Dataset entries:
:::::

Definition lastDayOfMonth (year month : Z) : Z :=
  if existsb (Z.eqb month) [2; 4; 6; 10; 13]
     || ((month =? 12) && negb (isLeapYear year))
     || ((month =? 8) && negb (isLongMarheshvan year))
     || ((month =? 9) && isShortKislev year)
  then 29 else 30.

Definition toFixed (year month day : Z) : Z :=
  let lastMonth := if isLeapYear year then 13 else 12 in
  let sum :=
    if month <? TISHRI then
      let sum := sumLoop (lastDayOfMonth year) (Z.to_nat (month - 1)) 1 0 in
      sumLoop (lastDayOfMonth year) (Z.to_nat (lastMonth + 1 - TISHRI)) TISHRI sum
    else
      sumLoop (lastDayOfMonth year) (Z.to_nat (month - TISHRI)) TISHRI 0 in
  newYear year + day - 1 + sum.

(** [for (;;) { if (newYear(year) > date) { year--; break }; year++ }];
    [None] when the fuel runs out before the loop breaks. *)
Fixpoint yearLoop (fuel : nat) (year date : Z) : option Z :=
  match fuel with
  | O => None
  | S fuel' =>
      if date <? newYear year then Some (year - 1)
      else yearLoop fuel' (year + 1) date
  end.

(** [for (let k = 0; k < 13; k++) { month = startMonth + k; if (...) break }];
    [month] is the value the variable holds when the loop is left. *)
Fixpoint monthLoop (n : nat) (year date startMonth k month : Z) : Z :=
  match n with
  | O => month
  | S n' =>
      let month := startMonth + k in
      if date <=? toFixed year month (lastDayOfMonth year month) then month
      else monthLoop n' year date startMonth (k + 1) month
  end.

Definition fromFixed (fuel : nat) (date : Z) : option DateArray :=
  let approx := ((date - EPOCH) * 98496) / 35975351 + 1 in
  match yearLoop fuel (approx - 1) date with
  | None => None
  | Some year =>
      let startMonth := if date <? toFixed year 1 1 then TISHRI else 1 in
      let month := monthLoop 13 year date startMonth 0 startMonth in
      let day := date - toFixed year month 1 + 1 in
      Some (toArray year month (inject_Z day))
  end.

End Hebrew.

(** ** The external ephemeris and [Math] *)

Record Locality : Set := mkLocality {
  latitude : Q; longitude : Q; elevation : option Q; zone : Q }.

Record Ephemeris : Type := mkEphemeris {
  Math_tan : Q -> Q;
  Math_sin : Q -> Q;
  Math_cos : Q -> Q;
  Math_asin : Q -> Q;
  Math_acos : Q -> Q;
  (** [astro.JDEToBesselianYear], [astro.J2000Century], [deltat.deltaT] *)
  JDEToBesselianYear : Q -> Q;
  J2000Century : Q -> Q;
  deltaT : Q -> Q;
  (** [eqtime.e(jde, EARTH)] *)
  eqtime_e : Q -> Q;
  (** [solstice.march], [solstice.september] *)
  solstice_march : Z -> Q;
  solstice_september : Z -> Q;
  (** [solar.apparentEquatorial(jde).dec] *)
  solar_apparentEquatorial_dec : Q -> Q;
  (** [solar.trueLongitude(T).lon], [solar.true2000(T).lon] *)
  solar_trueLongitude_lon : Q -> Q;
  solar_true2000_lon : Q -> Q;
  (** [moonposition.position(jde)], fields [lon] and [lat] *)
  moonposition_lon : Q -> Q;
  moonposition_lat : Q -> Q;
  (** [nutation.meanObliquityLaskar], [sidereal.apparent] *)
  meanObliquityLaskar : Q -> Q;
  sidereal_apparent : Q -> Q;
  (** [new coord.Ecliptic(lon, lat).toEquatorial(eps)
        .toHorizontal(new globe.Coord(phi, psi), st).alt] *)
  horizontal_alt : Q -> Q -> Q -> Q -> Q -> Q -> Q;
  (** [moonphase.meanLunarMonth] *)
  meanLunarMonth : Q
}.

(** [Math.PI], the double nearest to pi. *)
Definition PI : Q := 884279719003555 # 281474976710656.
Definition D2R : Q := (PI / 180)%Q.

Definition SECONDS_PER_DAY : Q := 86400.

(** ** Time frames *)

Module Time.

Definition universalFromLocal (t : Q) (locale : Locality) : Q :=
  (t - longitude locale / 360)%Q.

Definition localFromUniversal (t : Q) (locale : Locality) : Q :=
  (t + longitude locale / 360)%Q.

Definition standardFromUniversal (t : Q) (locale : Locality) : Q :=
  (t + zone locale / 24)%Q.

Definition universalFromStandard (t : Q) (locale : Locality) : Q :=
  (t - zone locale / 24)%Q.

Definition standardFromLocal (t : Q) (locale : Locality) : Q :=
  standardFromUniversal (universalFromLocal t locale) locale.

Definition localFromStandard (t : Q) (locale : Locality) : Q :=
  localFromUniversal (universalFromStandard t locale) locale.

Definition dynamicalFromUniversal (eph : Ephemeris) (t : Q) : Q :=
  let dyear := JDEToBesselianYear eph (JD.fromFixed t) in
  (t + deltaT eph dyear / SECONDS_PER_DAY)%Q.

Definition universalFromDynamical (eph : Ephemeris) (t : Q) : Q :=
  let dyear := JDEToBesselianYear eph (JD.fromFixed t) in
  (t - deltaT eph dyear / SECONDS_PER_DAY)%Q.

Definition apparentFromLocal (eph : Ephemeris) (t : Q) : Q :=
  (t + eqtime_e eph (JD.fromFixed t) / (2 * PI))%Q.

Definition localFromApparent (eph : Ephemeris) (t : Q) : Q :=
  (t - eqtime_e eph (JD.fromFixed t) / (2 * PI))%Q.

Definition midnight (eph : Ephemeris) (date : Q) (locale : Locality) : Q :=
  standardFromLocal (localFromApparent eph (inject_Z (Qfloor date))) locale.

Definition midday (eph : Ephemeris) (date : Q) (locale : Locality) : Q :=
  standardFromLocal
    (localFromApparent eph (inject_Z (Qfloor date) + (1 # 2))%Q) locale.

End Time.

(** ** Equinoxes, dawn and dusk *)

Definition _vernalEquinoxOnOrBefore (eph : Ephemeris) (date : Z) : Q :=
  let year := Gregorian.yearFromFixed date in
  let spring := JD.toFixed (solstice_march eph year) in
  if Qltb (inject_Z date) spring
  then JD.toFixed (solstice_march eph (year - 1))
  else spring.

Definition _autumnalEquinoxOnOrBefore (eph : Ephemeris) (date : Z) : Q :=
  let year := Gregorian.yearFromFixed date in
  let autumn := JD.toFixed (solstice_september eph year) in
  if Qltb (inject_Z date) autumn
  then JD.toFixed (solstice_september eph (year - 1))
  else autumn.

(** The value of the local [sineOffset] of [momentFromDepression]. *)
Definition sineOffset (eph : Ephemeris) (approx : Q) (locale : Locality)
    (angle : Q) : Q :=
  let t := Time.universalFromLocal approx locale in
  let delta := solar_apparentEquatorial_dec eph (JD.fromFixed t) in
  (Math_tan eph (latitude locale * D2R) * Math_tan eph delta
   + Math_sin eph (angle * D2R)
     / (Math_cos eph delta * Math_cos eph (latitude locale * D2R)))%Q.

Definition momentFromDepression (eph : Ephemeris) (approx : Q)
    (locale : Locality) (angle : Q) : option Q :=
  let morning := if Qltb (Real._mod approx 1) (1 # 2) then (- (1))%Q else 1%Q in
  let sineOffset := sineOffset eph approx locale angle in
  if Qltb 1 (Qabs sineOffset) then None
  else
    Some (Time.localFromApparent eph
            (inject_Z (Qfloor approx) + (1 # 2)
             + morning
               * (Real._mod ((1 # 2) + Math_asin eph sineOffset / (2 * PI)) 1
                  - (1 # 4)))%Q).

Definition dawn (eph : Ephemeris) (date : Q) (locale : Locality) (angle : Q)
    : option Q :=
  let approx := momentFromDepression eph (date + (1 # 4))%Q locale angle in
  let x := match approx with None => date | Some a => a end in
  match momentFromDepression eph x locale angle with
  | None => None
  | Some result => Some (Time.standardFromLocal result locale)
  end.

:::::

(Your task): Within the lines above, find those holding the word "TISHRI" and copy them.

(Task solution):
    if month <? TISHRI then
      sumLoop (lastDayOfMonth year) (Z.to_nat (lastMonth + 1 - TISHRI)) TISHRI sum
      sumLoop (lastDayOfMonth year) (Z.to_nat (month - TISHRI)) TISHRI 0 in
      let startMonth := if date <? toFixed year 1 1 then TISHRI else 1 in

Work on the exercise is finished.